Les « nouveaux faucons » de Xi Jinping prennent leur envol
Sur tous les continents, des diplomates chinois multiplient les messages agressifs à l’égard de l’Occident et les fausses informations, relayés par les réseaux sociaux.
Il avait déjà été rappelé à l’ordre par le Quai d’Orsay. Mais Lu Shaye, ambassadeur de Chine à Paris, a récidivé, via un texte anonyme publié sur le site de sa représentation diplomatique qui stigmatise les « aigreurs » de l’Occident face à la « victoire de la Chine sur l’épidémie » et accuse la France d’avoir laissé mourir de faim et de maladie les personnes âgées dans les Ehpad. Passablement agacé par ces énièmes outrances, Jean-Yves Le Drian, ministre des Affaires étrangères, a convoqué le diplomate de 55 ans le 14 avril.
Pékin a évoqué des « malentendus ». Pourtant, Lu Shaye s’était déjà illustré en janvier 2019 lorsqu’il était ambassadeur à Ottawa, en pleine crise sino-canadienne. Après l’arrestation à Vancouver de la directrice financière du géant des télécoms Huawei, il avait dénoncé « l’égoïsme occidental » et le « suprémacisme blanc ». Ces saillies lui valurent d’être promu à Paris quelques mois plus tard.
Lu Shaye est loin d’être le seul diplomate chinois à multiplier les déclarations au vitriol et les fake news, abondamment relayées sur les réseaux sociaux, dont Twitter (une application pourtant interdite dans l’empire du Milieu). L’un des plus virulents, Zhao Lijian, porte-parole du ministère des Affaires étrangères, a suggéré le mois dernier que le coronavirus a été introduit en Chine par l’armée américaine. Dans son poste précédent, au Pakistan, il s’était livré à un pugilat sur Twitter avec Susan Rice, ex-conseillère à la sécurité nationale de Barack Obama.

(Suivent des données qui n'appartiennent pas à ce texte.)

(* ===== verification/StoreReach.v ===== *)
(** The reachable state directories.  Processes call the operations of [Store]
    in any order, each call with its own faults and crash point; they keep the
    records they read and save them back, changed in their metadata only.  The
    invariants of [StoreSystem] hold in every reachable state, and every call is
    a step of the abstract containers. *)
From S2P Require Import Prelude GoStrings Json Fs FsLogic Container Net.
From S2P Require Import Ownership OwnershipFacts Generation GenerationFacts.
From S2P Require Import Store StoreFacts StoreOps StoreSystem.

(** * Calls *)

(** The operations on one container that take no record. *)
Inductive call :=
  | CMarkRunning (s : store_ref) (pid pst : Z) (started : time)
  | CMarkStoppedIfIdentity (s : store_ref) (pid pst code : Z) (finished : time)
  | CMarkStoppedIfCreated (s : store_ref) (code : Z) (finished : time)
  | CSetHostname (s : store_ref) (hostname : string)
  | CDelete
  | CDeleteIfNotRunning (s : store_ref)
  | CMarkCgroupOwned (s : store_ref) (pid pst : Z) (name : string)
  | CClearCgroup (s : store_ref) (o : CgroupOwnership)
  | CMarkNetworkOwned (s : store_ref) (o : NetworkOwnership)
  | CClearNetwork (s : store_ref) (o : NetworkOwnership)
  | CExitPolicy (s : store_ref) (revision : Z)
  | CExitIdentity (s : store_ref) (revision : Z)
  | CExitRequired (s : store_ref) (revision : Z)
  | CGetExited (s : store_ref)
  | CStopSignal (signal : string).

(** The arguments have their Go types. *)
Definition call_typed (k : call) : Prop :=
  match k with
  | CMarkRunning _ pid pst _ => in_int64 pid ∧ in_uint64 pst
  | CMarkStoppedIfIdentity _ pid pst code _ =>
    in_int64 pid ∧ in_uint64 pst ∧ in_int64 code
  | CMarkStoppedIfCreated _ code _ => in_int64 code
  | _ => True
  end.

Definition drop {A} (m : M A) : M unit := m;; mret tt.
Lemma IP_Equal_v4 l l' : v4 l → v4 l' → IP_Equal l l' = bool_decide (l = l').
Proof.
  intros H H'. v4_cases H. v4_cases H'. unfold IP_Equal.
  rewrite (bool_decide_false (_ ∧ _ = v4_prefix ++ _)) by (cbn; naive_solver).
  rewrite (bool_decide_false (_ ∧ _ = v4_prefix ++ _)) by (cbn; naive_solver).
  by rewrite !orb_false_r.
Qed.
Lemma IP_Equal_mapped l l' : v4 l → v4 l' →
  IP_Equal (v4_prefix ++ l) l' = bool_decide (l = l').
Proof.
  intros H H'. v4_cases H. v4_cases H'. unfold IP_Equal.
  rewrite (bool_decide_false (v4_prefix ++ _ = _)) by (cbn; naive_solver).
  rewrite (bool_decide_false (length (v4_prefix ++ _) = _ ∧ _)) by (cbn; naive_solver).
  cbn [orb]. apply bool_decide_ext. cbn. naive_solver.
Qed.

(** * Printing and parsing *)

(** What holds of every octet holds by computation. *)
Lemma octet_forall (P : Z → bool) :
  forallb P (seqZ 0 256) = true → ∀ b, octet b → P b = true.
Proof.
  intros H b Hb. rewrite forallb_forall in H. apply H, list_elem_of_In, elem_of_seqZ.
  unfold octet in Hb. lia.
Qed.

Lemma octet_text b : octet b →
  parse_octet (pretty b) = Some b ∧ plain_decimal (pretty b) = true ∧
  (pretty b : string) ≠ "".
Proof.
  intros Hb.
  assert (H : (bool_decide (parse_octet (pretty b) = Some b) &&
    plain_decimal (pretty b) && negb (String.eqb (pretty b) "")) = true)
    by (revert b Hb; apply octet_forall; vm_compute; reflexivity).
  bool_simp. repeat split; try done. by apply String.eqb_neq.
Qed.

Lemma parse_ipv4_string l : v4 l → parse_ipv4 (str_join "." (pretty <$> l)) = Some l.
Proof.
  intros H. apply v4_inv in H as (a & b & c & d & -> & Ha & Hb & Hc & Hd).
  apply octet_text in Ha as (Pa & Da & _), Hb as (Pb & Db & _),
    Hc as (Pc & Dc & _), Hd as (Pd & Dd & _).
  cbn [fmap list_fmap str_join].
  rewrite !string_app_cons, !string_app_nil_l. unfold parse_ipv4.
  rewrite !str_split_app, digit_not_sep by done.
  rewrite Pa. cbn. rewrite Pb. cbn. rewrite Pc. cbn. by rewrite Pd.
Qed.

(** The first separator of [s] followed by text without one. *)
Lemma first_of_digits s t : plain_decimal s = true → first_of (s +:+ t) = first_of t.
Proof.
  intros Hs. induction s as [|c s IH]; [done|]. rewrite string_app_cons.
  unfold plain_decimal in *. cbn in Hs |- *. bool_simp.
  rewrite !bool_decide_false, IH by (try done; intros ->; done). done.
Qed.

Lemma ip_string_v4 l : v4 l → ip_string l = str_join "." (pretty <$> l).
Proof. intros H. unfold ip_string. by rewrite To4_v4. Qed.
Lemma ip_string_mapped l : v4 l → ip_string (v4_prefix ++ l) = ip_string l.
Proof. intros H. unfold ip_string. by rewrite To4_mapped, To4_v4. Qed.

Marquant une nette rupture avec la posture de profil bas prônée par l’ancien dirigeant Deng Xiaoping, ces « nouveaux faucons » de la diplomatie chinoise ont pris leur envol depuis l’arrivée au pouvoir de Xi Jinping, fin 2012. Particulièrement actifs ces derniers mois en Afrique du Sud, au Pérou, au Kazakhstan, en Suède ou en France, ils ont reçu pour instruction spécifique de la part de « l’empereur rouge » de défendre bec et ongles le régime communiste. « Ces hauts fonctionnaires parlent surtout au “président à vie”, à qui ils cherchent à plaire pour grimper les échelons, et à leur opinion publique, en martelant la propagande officielle », décrypte JeanMaurice Ripert, ambassadeur en Chine de 2017 à 2019. Quitte à déraper.

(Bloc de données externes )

(** [DecodeString]: line breaks are skipped, unused trailing bits ignored. *)
Fixpoint rawurl_values (s : string) : option (list N) :=
  match s with
  | "" => Some []
  | String c s =>
    if (byte_val c =? 10)%N || (byte_val c =? 13)%N then rawurl_values s
    else v ← b64_val c; l ← rawurl_values s; Some (v :: l)
  end.
Definition b64_byte (n : N) : Ascii.ascii := chr (n mod 256).
Fixpoint rawurl_groups (l : list N) : option string :=
  match l with
  | [] => Some ""
  | [_] => None
  | [a; b] => Some (str1 (b64_byte (a * 4 + b / 16)))
  | [a; b; c] => Some (String (b64_byte (a * 4 + b / 16))
      (str1 (b64_byte (b * 16 + c / 4))))
  | a :: b :: c :: d :: l =>
    s ← rawurl_groups l;
    Some (String (b64_byte (a * 4 + b / 16)) (String (b64_byte (b * 16 + c / 4))
      (String (b64_byte (c * 64 + d)) s)))
  end.
Definition rawurl_decode (s : string) : option string :=
  l ← rawurl_values s; rawurl_groups l.

Example rawurl_ex :
  rawurl_encode "a" = "YQ" ∧ rawurl_encode "ab?" = "YWI_" ∧
  rawurl_decode "YWJj" = Some "abc" ∧ rawurl_decode "YR" = Some "a" ∧
  rawurl_decode "Y" = None ∧ rawurl_decode "YQ==" = None.
Proof. repeat split; vm_compute; reflexivity. Qed.

(** * Generation-scoped leases (ipam_generation.go, ipam_reconcile.go) *)

Record BridgeLeaseOwner := mkLeaseOwner {
  lo_ContainerID : string; lo_PID : Z; lo_PIDStartTime : Z }.
#[export] Instance BridgeLeaseOwner_eq_dec : EqDecision BridgeLeaseOwner.
Proof. solve_decision. Defined.

Definition lease_prefix : string := "generation:".

(** [BridgeLeaseOwner.key] *)
Definition key (o : BridgeLeaseOwner) : res string :=
  check (fail_if (String.eqb (trim_space (lo_ContainerID o)) "")
    (Errorf "bridge lease container ID cannot be empty"));;
  check (fail_if ((lo_PID o <=? 0)%Z || (lo_PIDStartTime o =? 0)%Z)
    (Errorf "invalid bridge lease process identity %d/%d"));;
  Ok (lease_prefix +:+ rawurl_encode (lo_ContainerID o) +:+ ":" +:+ pretty (lo_PID o)
      +:+ ":" +:+ pretty (lo_PIDStartTime o)).

Definition or_fail {A} (e : error) (o : option A) : res A :=
  match o with Some a => Ok a | None => Fail e end.

Definition ParseBridgeLeaseOwner (k : string) : res BridgeLeaseOwner :=
  if negb (has_prefix k lease_prefix)
  then Fail (Errorf "not a generation bridge lease owner")
  else match str_split ":"%char (str_drop (String.length lease_prefix) k) with
  | [p0; p1; p2] =>
    id ← or_fail (Wrapf "decode bridge lease container ID: %w"
      (Errorf "illegal base64 data")) (rawurl_decode p0);
    pid ← or_fail (Wrapf "parse bridge lease PID: %w"
      (Errorf "invalid syntax")) (parse_int p1);
    start ← or_fail (Wrapf "parse bridge lease PID start time: %w"
      (Errorf "invalid syntax")) (parse_uint max_uint64 p2);
    let owner := mkLeaseOwner id pid start in
    key owner;;
    Ok owner
  | _ => Fail (Errorf "invalid generation bridge lease owner %q")
  end.

(** The loop of [ReconcileGenerationIPs]: the remaining pool and the number of
    reclaimed leases. *)
Fixpoint reclaim (alive : BridgeLeaseOwner → bool) (l : list (string * string))
    (st : gmap string string * Z) : gmap string string * Z :=
  match l with
  | [] => st
  | (ip, k) :: l =>
    reclaim alive l
      match ParseBridgeLeaseOwner k with
      | Fail _ => st
      | Ok owner => if alive owner then st else (delete ip st.1, (st.2 + 1)%Z)
      end
  end.

(** * Pool files *)

Definition pool_path (networkName : string) : path := (DIpam, networkName +:+ ".json").
Definition lock_path (networkName : string) : path := (DIpam, networkName +:+ ".lock").

(** [map[string]string]: members are set one by one, a [null] sets the empty
    string. *)
Fixpoint dec_map_members (kvs : list (string * json)) (old : gmap string string)
    : res (gmap string string) :=
  match kvs with
  | [] => Ok old
  | (k, v) :: kvs =>
    x ← dec_string v "";
    dec_map_members kvs (<[utf8_coerce k := x]> old)
  end.
Definition dec_map (j : json) (old : gmap string string) : res (gmap string string) :=
  match j with
  | JObj kvs => dec_map_members kvs old
  | JNull => Ok ∅
  | _ => type_error
  end.

Definition pool_fields : list (string * setter SubnetPool) := [
  ("subnet", field dec_string Subnet (λ x p, mkPool x (Allocated p)));
  ("allocated", field dec_map Allocated (λ x p, mkPool (Subnet p) x)) ].
Definition key_le (a b : string * string) : Prop := String.leb a.1 b.1.
#[export] Instance key_le_dec a b : Decision (key_le a b) := _.
(** [json.Marshal] sorts the keys of a map. *)
Definition map_json (m : gmap string string) : json :=
  JObj ((λ kv : string * string, (utf8_coerce kv.1, enc_string kv.2))
        <$> merge_sort key_le (map_to_list m)).
Definition pool_json (p : SubnetPool) : json :=
  JObj [("subnet", enc_string (Subnet p)); ("allocated", map_json (Allocated p))].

Cette attitude s’intensifie à la faveur de la pandémie de Covid-19. La Chine, accusée par l’Occident d’avoir caché la vérité et sous-estimé le nombre de victimes sur son sol, contre-attaque. « Cette agressivité traduit aussi un malaise interne : une partie de la population est mécontente de la gestion de la crise, et Xi Jinping est contesté par une frange du Parti. Le régime joue la carte du nationalisme, en se bagarrant contre le monde entier, pour essayer de souder le pays », complète Jean-Pierre Cabestan, sinologue à l’Université baptiste de Hongkong. La Chine a beau proclamer la supériorité de son système face au Covid-19, elle sait qu’elle devra tôt ou tard rendre des comptes à son peuple et au reste de la planète. En attendant, elle cherche à détourner l’attention.